We could use economics to curb migration from Central America

In designing its economic recovery strategy amid the pandemic, President Biden and his administration has trapped itself between conflicting policy goals: relocating industrial supply chains back to the United States and reducing migration from Central America, where many of these factories are located.

The two issues are rarely linked in policy debates. But the factories in Central America employ over 500,000 workers, including 160,000 in Honduras and over 55,000 in El Salvador, producing everything from T-shirts to electronic components and advanced medical devices. These jobs provide sustenance to 2.5 million family members. Without these opportunities, they might join the young mothers and children already streaming toward our southern border.

If just another backdoor version of economic protectionism, Biden’s “American Jobs Plan” could hurt Central American economies heavily dependent upon foreign investment and trade and worsen the migration crisis. Happily, there is a way to strengthen U.S. manufacturing while boosting economic development in Central America.

Biden has asked for $20 billion to build ten manufacturing innovation hubs. Separately, the president’s infrastructure plan allocates $50 billion to strengthen supply chains for critical goods. Imagine if some of these production hubs were placed in Central America and the Caribbean, another major source of migrants, in places such as El Salvador, Honduras or Guatemala, or the turbulent, high unemployment border region between Haiti and the Dominican Republic. Other promising options include Jamaica, which already hosts call centers and information technology services, and Barranquilla, a Colombian seaport.

To establish each overseas hub, the United States could assemble $1 billion in infrastructure investment, drawing upon the resources and expertise of the Export-Import Bank and the Development Finance Corporation, as well as private investors and the Inter-American Development Bank.

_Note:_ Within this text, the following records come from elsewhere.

(* ===== verification/Aes.v ===== *)
(** [lib/core/src/aes.c] (key expansion, block encryption, CTR mode) and
    [lib/core/src/aes_cmac.c] (AES-CMAC). *)

From S2P Require Import Prelude.

Module Aes.

(** ** Tables *)

Definition Te0 : list Z := [
   0xc66363a5; 0xf87c7c84; 0xee777799; 0xf67b7b8d; 0xfff2f20d; 0xd66b6bbd; 0xde6f6fb1; 0x91c5c554;
   0x60303050; 0x02010103; 0xce6767a9; 0x562b2b7d; 0xe7fefe19; 0xb5d7d762; 0x4dababe6; 0xec76769a;
   0x8fcaca45; 0x1f82829d; 0x89c9c940; 0xfa7d7d87; 0xeffafa15; 0xb25959eb; 0x8e4747c9; 0xfbf0f00b;
   0x41adadec; 0xb3d4d467; 0x5fa2a2fd; 0x45afafea; 0x239c9cbf; 0x53a4a4f7; 0xe4727296; 0x9bc0c05b;
   0x75b7b7c2; 0xe1fdfd1c; 0x3d9393ae; 0x4c26266a; 0x6c36365a; 0x7e3f3f41; 0xf5f7f702; 0x83cccc4f;
   0x6834345c; 0x51a5a5f4; 0xd1e5e534; 0xf9f1f108; 0xe2717193; 0xabd8d873; 0x62313153; 0x2a15153f;
   0x0804040c; 0x95c7c752; 0x46232365; 0x9dc3c35e; 0x30181828; 0x379696a1; 0x0a05050f; 0x2f9a9ab5;
   0x0e070709; 0x24121236; 0x1b80809b; 0xdfe2e23d; 0xcdebeb26; 0x4e272769; 0x7fb2b2cd; 0xea75759f;
   0x1209091b; 0x1d83839e; 0x582c2c74; 0x341a1a2e; 0x361b1b2d; 0xdc6e6eb2; 0xb45a5aee; 0x5ba0a0fb;
   0xa45252f6; 0x763b3b4d; 0xb7d6d661; 0x7db3b3ce; 0x5229297b; 0xdde3e33e; 0x5e2f2f71; 0x13848497;
   0xa65353f5; 0xb9d1d168; 0x00000000; 0xc1eded2c; 0x40202060; 0xe3fcfc1f; 0x79b1b1c8; 0xb65b5bed;
   0xd46a6abe; 0x8dcbcb46; 0x67bebed9; 0x7239394b; 0x944a4ade; 0x984c4cd4; 0xb05858e8; 0x85cfcf4a;
   0xbbd0d06b; 0xc5efef2a; 0x4faaaae5; 0xedfbfb16; 0x864343c5; 0x9a4d4dd7; 0x66333355; 0x11858594;
   0x8a4545cf; 0xe9f9f910; 0x04020206; 0xfe7f7f81; 0xa05050f0; 0x783c3c44; 0x259f9fba; 0x4ba8a8e3;
   0xa25151f3; 0x5da3a3fe; 0x804040c0; 0x058f8f8a; 0x3f9292ad; 0x219d9dbc; 0x70383848; 0xf1f5f504;
   0x63bcbcdf; 0x77b6b6c1; 0xafdada75; 0x42212163; 0x20101030; 0xe5ffff1a; 0xfdf3f30e; 0xbfd2d26d;
   0x81cdcd4c; 0x180c0c14; 0x26131335; 0xc3ecec2f; 0xbe5f5fe1; 0x359797a2; 0x884444cc; 0x2e171739;
   0x93c4c457; 0x55a7a7f2; 0xfc7e7e82; 0x7a3d3d47; 0xc86464ac; 0xba5d5de7; 0x3219192b; 0xe6737395;
   0xc06060a0; 0x19818198; 0x9e4f4fd1; 0xa3dcdc7f; 0x44222266; 0x542a2a7e; 0x3b9090ab; 0x0b888883;
   0x8c4646ca; 0xc7eeee29; 0x6bb8b8d3; 0x2814143c; 0xa7dede79; 0xbc5e5ee2; 0x160b0b1d; 0xaddbdb76;
   0xdbe0e03b; 0x64323256; 0x743a3a4e; 0x140a0a1e; 0x924949db; 0x0c06060a; 0x4824246c; 0xb85c5ce4;
   0x9fc2c25d; 0xbdd3d36e; 0x43acacef; 0xc46262a6; 0x399191a8; 0x319595a4; 0xd3e4e437; 0xf279798b;
   0xd5e7e732; 0x8bc8c843; 0x6e373759; 0xda6d6db7; 0x018d8d8c; 0xb1d5d564; 0x9c4e4ed2; 0x49a9a9e0;
   0xd86c6cb4; 0xac5656fa; 0xf3f4f407; 0xcfeaea25; 0xca6565af; 0xf47a7a8e; 0x47aeaee9; 0x10080818;
   0x6fbabad5; 0xf0787888; 0x4a25256f; 0x5c2e2e72; 0x381c1c24; 0x57a6a6f1; 0x73b4b4c7; 0x97c6c651;
   0xcbe8e823; 0xa1dddd7c; 0xe874749c; 0x3e1f1f21; 0x964b4bdd; 0x61bdbddc; 0x0d8b8b86; 0x0f8a8a85;
   0xe0707090; 0x7c3e3e42; 0x71b5b5c4; 0xcc6666aa; 0x904848d8; 0x06030305; 0xf7f6f601; 0x1c0e0e12;
   0xc26161a3; 0x6a35355f; 0xae5757f9; 0x69b9b9d0; 0x17868691; 0x99c1c158; 0x3a1d1d27; 0x279e9eb9;
   0xd9e1e138; 0xebf8f813; 0x2b9898b3; 0x22111133; 0xd26969bb; 0xa9d9d970; 0x078e8e89; 0x339494a7;
   0x2d9b9bb6; 0x3c1e1e22; 0x15878792; 0xc9e9e920; 0x87cece49; 0xaa5555ff; 0x50282878; 0xa5dfdf7a;
   0x038c8c8f; 0x59a1a1f8; 0x09898980; 0x1a0d0d17; 0x65bfbfda; 0xd7e6e631; 0x844242c6; 0xd06868b8;
   0x824141c3; 0x299999b0; 0x5a2d2d77; 0x1e0f0f11; 0x7bb0b0cb; 0xa85454fc; 0x6dbbbbd6; 0x2c16163a].
Definition key_expansion (key : list Z) : list quad :=
  let k := block_of_bytes key in
  for_up 40 (fun i w => w ++ [next_word i w]) [c0 k; c1 k; c2 k; c3 k].

Definition round_key (w : list quad) (r : nat) : block :=
  let word i := nth (4 * r + i) w zero_quad in B (word 0%nat) (word 1%nat) (word 2%nat) (word 3%nat).

Definition aes128 (key plaintext : list Z) : list Z :=
  let w := key_expansion key in
  let s := add_round_key (block_of_bytes plaintext) (round_key w 0) in
  let s := for_up 9 (fun i s =>
    add_round_key (mix_columns (shift_rows (sub_bytes s))) (round_key w (S i))) s in
  let s := add_round_key (shift_rows (sub_bytes s)) (round_key w 10) in
  bytes_of_block s.

(** ** Words of bytes *)

(** The big-endian word of a column, as [GETU32] computes it. *)
Definition W (q : quad) : Z := (q0 q << 24) .^ (q1 q << 16) .^ (q2 q << 8) .^ q3 q.

Definition quad_ok (q : quad) : Prop := inw 8 (q0 q) /\ inw 8 (q1 q) /\ inw 8 (q2 q) /\ inw 8 (q3 q).
Definition block_ok (s : block) : Prop :=
  quad_ok (c0 s) /\ quad_ok (c1 s) /\ quad_ok (c2 s) /\ quad_ok (c3 s).

Lemma W_sum q : quad_ok q -> W q = q0 q * 2 ^ 24 + q1 q * 2 ^ 16 + q2 q * 2 ^ 8 + q3 q.
Proof.
  intros (H0 & H1 & H2 & H3). unfold W. rewrite !Z.lxor_assoc.
  rewrite (lxor_add (q2 q) (q3 q) 8) by done. unfold inw in *.
  rewrite (lxor_add (q1 q) _ 16) by (unfold inw; lia).
  rewrite (lxor_add (q0 q) _ 24) by (unfold inw; lia). lia.
Qed.

Lemma W_bytes q : quad_ok q ->
  W q >> 24 = q0 q /\ (W q >> 16) .& 0xff = q1 q /\
  (W q >> 8) .& 0xff = q2 q /\ W q .& 0xff = q3 q.
Proof.
  intros H. rewrite (W_sum q H). destruct H as (H0 & H1 & H2 & H3). unfold inw in *.
  rewrite !(land_ones_mod _ 8 0xff) by done. rewrite !shiftr_div by done.
  split_and!; lia.
Qed.

Lemma W_u8 q : quad_ok q -> PUTU32 (W q) = bytes_of_quad q.
Proof.
  intros H. unfold PUTU32, u8, bytes_of_quad. destruct (W_bytes q H) as (-> & -> & -> & ->).
  f_equal. apply u8_id. apply H.
Qed.

Lemma W_xor a b : W (quad_xor a b) = W a .^ W b.
Proof. unfold W, quad_xor. simpl. rewrite !Z.shiftl_lxor. bits_eq. Qed.

Lemma quad_xor_ok a b : quad_ok a -> quad_ok b -> quad_ok (quad_xor a b).
Proof. intros (?&?&?&?) (?&?&?&?). split_and!; simpl; by apply inw_lxor. Qed.

(** ** The tables *)

Lemma sbox_byte x : inw 8 x -> inw 8 (sbox x).
Proof. revert x. refine (bytes_forall _ _). vm_compute. reflexivity. Qed.

Lemma Te_spec x : inw 8 x ->
  rd Te0 x = W (Q (xtime (sbox x)) (sbox x) (sbox x) (mul3 (sbox x))) /\
  rd Te1 x = W (Q (mul3 (sbox x)) (xtime (sbox x)) (sbox x) (sbox x)) /\
  rd Te2 x = W (Q (sbox x) (mul3 (sbox x)) (xtime (sbox x)) (sbox x)) /\
  rd Te3 x = W (Q (sbox x) (sbox x) (mul3 (sbox x)) (xtime (sbox x))).
Proof. revert x. refine (bytes_forall _ _). vm_compute. reflexivity. Qed.

Lemma Te4_spec x : inw 8 x ->
  rd Te4 x .& 0xff000000 = sbox x << 24 /\ rd Te4 x .& 0x00ff0000 = sbox x << 16 /\
  rd Te4 x .& 0x0000ff00 = sbox x << 8 /\ rd Te4 x .& 0x000000ff = sbox x.
Proof. revert x. refine (bytes_forall _ _). vm_compute. reflexivity. Qed.

Lemma xtime_byte x : inw 8 x -> inw 8 (xtime x).
Proof. revert x. refine (bytes_forall _ _). vm_compute. reflexivity. Qed.

Lemma mul3_byte x : inw 8 x -> inw 8 (mul3 x).
Proof. intros. apply inw_lxor; [done|by apply xtime_byte|done]. Qed.

#[local] Opaque sbox xtime mul3.

Create HintDb aes discriminated.
#[export] Hint Resolve sbox_byte xtime_byte mul3_byte inw_lxor : aes.

(** ** The rounds *)

(** The code's state for a block of bytes. *)
Definition st (s : block) : state := mkState (W (c0 s)) (W (c1 s)) (W (c2 s)) (W (c3 s)).

Lemma te_line_spec a b c d k :
  quad_ok a -> quad_ok b -> quad_ok c -> quad_ok d ->
  te_line (W a) (W b) (W c) (W d) (W k) =
    W (quad_xor (mix_column (quad_map sbox (Q (q0 a) (q1 b) (q2 c) (q3 d)))) k).
Proof.
  intros Ha Hb Hc Hd. unfold te_line.
  destruct (W_bytes a Ha) as (-> & _), (W_bytes b Hb) as (_ & -> & _),
    (W_bytes c Hc) as (_ & _ & -> & _), (W_bytes d Hd) as (_ & _ & _ & ->).
  destruct Ha as (Ha & _), Hb as (_ & Hb & _), Hc as (_ & _ & Hc & _), Hd as (_ & _ & _ & Hd).
  destruct (Te_spec _ Ha) as (-> & _), (Te_spec _ Hb) as (_ & -> & _),
    (Te_spec _ Hc) as (_ & _ & -> & _), (Te_spec _ Hd) as (_ & _ & _ & ->).
  rewrite <- !W_xor. unfold quad_xor, mix_column, quad_map. cbn [q0 q1 q2 q3]. reflexivity.
Qed.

American firms partnering with these technology hubs could be eligible for some of the same incentives the administration plans to make available to manufacturers moving factories back to the United States. For example, components made in the hubs under existing free trade agreements would count toward domestic content requirements.

Though these overseas hubs would greatly support local economies and slow migration, they would also produce significant economic benefits for the United States. An integrated regional network of world-class production complexes would build U.S.-centric supply chains with greater resiliency, redundancy, and flexibility. Their dispersed locations would provide insurance against natural disasters, political instability, and disease, helping to avoid the type of costly and chaotic disruptions brought about by the coronavirus.

This network of regional manufacturing hubs would correct the serious disadvantages of existing Asia-based supply chains. For one, near-shore hubs would incorporate more U.S.-made components. Their proximity would also make them less vulnerable to disruptions in transportation. In another benefit, U.S. authorities could more easily guard against theft, cyberwarfare, and terrorist threats. Finally, nearshore value chains would be far more cost efficient than full onshoring, given the competitive wages in Central America and the Caribbean.

Ideally, these hubs would not replicate the below-par industrial practices of some existing factories in the region, which have faced criticism, including for their treatment of workers. Instead, the appeal of U.S. investment could persuade leaders to sign bilateral agreements, or even a regional compact, that would assure high labor and environmental standards, monitored by independent auditors. The agreements could also address longstanding challenges in the Central American and Caribbean investment climate, including systemic corruption.

Given the resources Biden has proposed, these regional investments could be transformative. The hubs could easily generate 100,000 jobs apiece after five years, and three times as many after a decade in operation. By purchasing inputs from local suppliers, including small businesses, the job creation would be even greater.

To guarantee the competitiveness of these regional hubs – and improve the price and quality of the goods produced for U.S. firms and consumers – the United States could redirect a portion of its foreign assistance to build local infrastructure, increase broadband access, and improve public education and job training. In addition, the administration could broaden the scope of its ambitious infrastructure and jobs initiatives to promote development around the Greater Caribbean Basin. Biden’s bold climate change and energy plans already extend to our “near abroad.”

The result would be a powerful demonstration that regional economic cooperation helps our neighbors while also strengthening U.S. security and prosperity. Already, the extraordinary U.S. interconnectedness with Canada and Mexico has improved the competitiveness of U.S. manufacturers. Now, it is time to forge mutually beneficial ties with Central America and the Caribbean, long-suffering neighbors with significant economic potential.

Richard Feinberg is a professor at the University of California in San Diego who served as a former senior director with the National Security Council.